Cooke. I. John Rodgers, an American jurist, born in Bermuda in 1788, died in Richmond, Va., Dec. 10, 1854. During a professional career of more than 40 years, he was concerned in nearly all the great causes carried to the higher courts of Virginia. He served in the legislature in 1814, and in 1829 was a member of the convention which framed the constitution of Virginia, serving on the committee of seven, including Chief Justice Marshall, ex-President Madison, John Randolph, Watkins Leigh, and others, who made the draft of that instrument. II. Philip Pendleton, an American poet, son of the preceding, born at Martins-burg, Va., Oct. 26, 1816, died Jan. 20, 1850. He graduated at Princeton college in 1834, and returning to Virginia, studied law in the office of his father, was admittted to the bar, and married before he was 21. At college the greater portion of his time had been given to the study of poetry and belles-lettres, and he always took more pleasure in literary pursuits than in his profession. He published several poems in the "Knickerbocker" magazine, and on the establishment of the "Southern Literary Messenger" became one of its contributors.

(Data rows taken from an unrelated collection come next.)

(** X2: escaping loses nothing: two texts with the same escape are the
    same text. *)
Theorem latex_escape_inj (s t : string) :
  _latex_escape (Some s) = _latex_escape (Some t) <-> s = t.
Proof.
  split; [|by intros ->].
  revert t. induction s as [|c s IH]; intros [|d t] Heq; [done | | |].
  - rewrite latex_escape_cons in Heq.
    pose proof (latex_escape_length (String d t)) as [Hlen _].
    rewrite latex_escape_cons, <- Heq in Hlen. simpl in Hlen. lia.
  - rewrite latex_escape_cons in Heq.
    pose proof (latex_escape_length (String c s)) as [Hlen _].
    rewrite latex_escape_cons, Heq in Hlen. simpl in Hlen. lia.
  - rewrite !latex_escape_cons in Heq.
    apply repl_get_prefix_free in Heq as [-> Heq]. by rewrite (IH t Heq).
Qed.

(** X3: a text is left as it is exactly when it holds none of the ten
    characters of the table; otherwise the escape is longer. *)
Theorem latex_escape_plain (s : string) :
  _latex_escape (Some s) = s
  <-> str_forall (fun c => negb (is_special c)) s = true.
Proof.
  split.
  - intros Heq. destruct (str_forall _ s) eqn:Hs; [done|].
    pose proof (proj2 (latex_escape_length s) Hs) as Hlt.
    rewrite Heq in Hlt. lia.
  - induction s as [|c s IH]; [done|]. intros Hs. simpl in Hs.
    apply andb_true_iff in Hs as [Hc Hs]. apply negb_true_iff in Hc.
    by rewrite latex_escape_cons, (repl_get_plain c Hc), (IH Hs).
Qed.

(** ** [parse_csv] *)

(** X4: every token [parse_csv] returns is non-empty, carries no white
    space at either end and holds no comma. *)
Theorem parse_csv_clean (s : string) :
  Forall clean_token (parse_csv s).
Proof.
  unfold parse_csv. apply Forall_forall. intros tok Htok.
  apply list_elem_of_fmap in Htok as (x & -> & Hx).
  apply list_elem_of_filter in Hx as [Hne Hx].
  pose proof (split_comma_fields s) as Hall. rewrite Forall_forall in Hall.
  split; [done|]. split; [apply strip_idem|].
  unfold strip, no_comma. apply str_forall_rstrip, str_forall_lstrip.
  by apply Hall.
Qed.

(** X5: round trip: a list of clean tokens, joined by commas, parses back
    to the same list. *)
Theorem parse_csv_join (toks : list string) :
  Forall clean_token toks ->
  parse_csv (String.concat "," toks) = toks.
Proof.
  intros Hall. destruct toks as [|x toks]; [done|].
  unfold parse_csv. rewrite split_comma_join; [|done|].
  - induction Hall as [|tok l (Hne & Hstrip & _) _ IH]; [done|].
    rewrite filter_cons_True by (by rewrite Hstrip).
    rewrite fmap_cons, Hstrip. f_equal. apply IH.
  - eapply Forall_impl; [exact Hall|]. by intros tok (_ & _ & Hc).
Qed.

Lemma parse_csv_join_witness :
  Forall clean_token ["A"; "c"; "12"] /\
  parse_csv (String.concat "," ["A"; "c"; "12"]) = ["A"; "c"; "12"].
Proof.
  assert (Forall clean_token ["A"; "c"; "12"]) as Hall
    by (repeat constructor).
  split; [exact Hall|]. exact (parse_csv_join ["A"; "c"; "12"] Hall).
Defined.

(** ** [option_labels] outside 1..702 *)

(** X6: past 702 options the two-letter scheme is exhausted:
    [option_labels] raises [IndexError] (at [letters[26]]) for every
    larger count. *)
Theorem option_labels_exhausted (n : Z) :
  702 < n -> option_labels n = Raise IndexError.
Proof.
  intros Hn. unfold option_labels. destruct (Z.leb_spec n 26); [lia|].
  by rewrite (labels_loop_overflow 676 (Z.to_nat n) n letters 0)
    by (rewrite ?letters_length; lia).
Qed.

Lemma option_labels_exhausted_witness :
  702 < 1000 /\ option_labels 1000 = Raise IndexError.
Proof. split; [lia | apply option_labels_exhausted; lia]. Defined.

(** X7: a count that is not positive is not rejected: zero gives no label,
    and a negative count [n], taken as the slice [letters[:n]], gives the
    first [26 + n] letters (none from -26 downwards). *)
Theorem option_labels_nonpositive (n : Z) :
  n <= 0 ->
  option_labels n
  = Ok (label_of <$> seqZ 0 (if n =? 0 then 0 else 26 + n)).
Proof.
  intros Hn. unfold option_labels. destruct (Z.leb_spec n 26); [|lia].
  f_equal. unfold py_take. rewrite letters_label_of.
  destruct (Z.eqb_spec n 0) as [->|Hne]; [done|].
  destruct (Z.ltb_spec n 0); [|lia].
  rewrite length_fmap, length_seqZ, <- fmap_take. f_equal.
  destruct (Z.le_gt_cases (26 + n) 0).
  - rewrite (seqZ_nil 0 (26 + n)) by lia.
    replace (Z.to_nat (Z.of_nat (Z.to_nat 26) + n)) with 0%nat by lia. done.
  - replace 26 with ((26 + n) + (- n)) at 2 by lia.
    rewrite seqZ_app by lia.
    rewrite take_app_length'; [done|]. rewrite length_seqZ. lia.
Qed.

Lemma option_labels_nonpositive_witness :
  -1 <= 0 /\
  option_labels (-1)
  = Ok (label_of <$> seqZ 0 25) /\
  length (label_of <$> seqZ 0 25) = 25%nat.
Proof.
  split; [lia|]. split; [apply (option_labels_nonpositive (-1)); lia | reflexivity].
Defined.

(** ** Student identifiers *)

(** X8: the identifier [f"{n:03d}"] of a student number is at least three
    characters long and reads back, as an integer, to the number itself; so
    the identifiers of a run, one for each number of
    [range(start, start + count)], are pairwise distinct. *)
Theorem student_ids_distinct (start count : Z) :
  NoDup (fmt_03d <$> seqZ start count) /\
  forall n, py_int (fmt_03d n) = Ok n /\ (3 <= String.length (fmt_03d n))%nat.
Proof.
  split; [|intros n; split; [apply fmt_03d_int | apply fmt_03d_length]].
  apply NoDup_fmap_2_strong; [|apply NoDup_seqZ].
  intros a b _ _ Heq.
  pose proof (fmt_03d_int a) as Ha. rewrite Heq, fmt_03d_int in Ha. congruence.
Qed.

(** ** Geometry of the layout *)



(** X10: the rows of the grid fit the page exactly when the questions fit
    into the requested columns times the rows that fit.  With or without
    [force_columns], for at least one question and at least one requested
    column, a returned grid has [rows <= rows_fit] if and only if
    [num_questions <= columns * rows_fit]; beyond that the grid is
    returned all the same, with more rows than fit. *)
Theorem grid_rows_fit (a : layout_args) (H : Q) (max_k rows_fit cols rows : Z) :
  floor_div (available_h H) (q_block_h a max_k) = Ok rows_fit ->
  grid a H max_k = Ok (cols, rows) ->
  1 <= a_num_questions a -> 1 <= a_columns a ->
  rows <= rows_fit <-> a_num_questions a <= a_columns a * rows_fit.
Proof.
  intros Hfit Hg HN Hc.
  apply grid_inv in Hg as (rf & Hfit' & Hrf & Hrows & Hcols).
  assert (rf = rows_fit) as -> by congruence.
  destruct (a_force_columns a).
  - subst cols. apply ceil_div_pos in Hrows; [|lia]. nia.
  - destruct Hcols as (c & Hc' & ->).
    apply ceil_div_pos in Hc'; [|lia].
    assert (1 <= c) by nia.
    apply ceil_div_pos in Hrows; [|lia].
    destruct (Z.min_spec (a_columns a) c) as [[Hlt Heq]|[Hle Heq]];
      rewrite Heq in Hrows; nia.
Qed.

Lemma grid_rows_fit_witness :
  let a := mkArgs "A4" "Antworten" 66 (replicate 66 2) 5 false 0 0 (35 # 10) in
  floor_div (available_h (297 * mm)) (q_block_h a 2) = Ok 13 /\
  grid a (297 * mm) 2 = Ok (5, 14) /\
  (14 <= 13 <-> 66 <= 5 * 13).
Proof.
  simpl. split; [reflexivity|]. split; [reflexivity|].
  apply (grid_rows_fit
           (mkArgs "A4" "Antworten" 66 (replicate 66 2) 5 false 0 0 (35 # 10))
           (297 * mm) 2 13 5 14).
  - reflexivity.
  - reflexivity.
  - simpl. lia.
  - simpl. lia.
Defined.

His only publication in book form was "Frois-sart Ballads and other Poems" (1847). At the time of his death he was publishing serially the "Chevalier Merlin," a historical prose poem. III. John Esten, an American author, brother of the preceding, born at Winchester, Va., Nov. 3, 1830. After the removal of his family to Richmond in 1839 he was sent to school, and finally prepared himself for the bar, to which he was admitted in 1851. Having contributed stories and sketches to various periodicals, he published a novel, "Leather Stocking and Silk" (1854), which was almost immediately followed by "The Youth of Jefferson" and "Virginia Comedians." In 1855 appeared "Ellie, or the Human Comedy," in 1856 "The Last of the Foresters," and two years later "Henry St. John, Gentleman." This series of fiction presents many phases of life in Virginia. During the civil war he served on the staff of different confederate generals until the close of the contest, and wrote a "Life of Stonewall Jackson" (1866). He resides on a farm near Winchester, Va. His later works are: "Wearing of the Gray" (1867); " Mohun, or the Last Days of Lee and his Paladins" (1868); "Hilt to Hilt, or Days and Nights in the Shenandoah" (1869); "Hammer and Rapier" (1870); "Out of the Foam" and "Life of Robert E. Lee" (1871); "Doctor Vandyke" (1872); and "Her Majesty the Queen" (1873).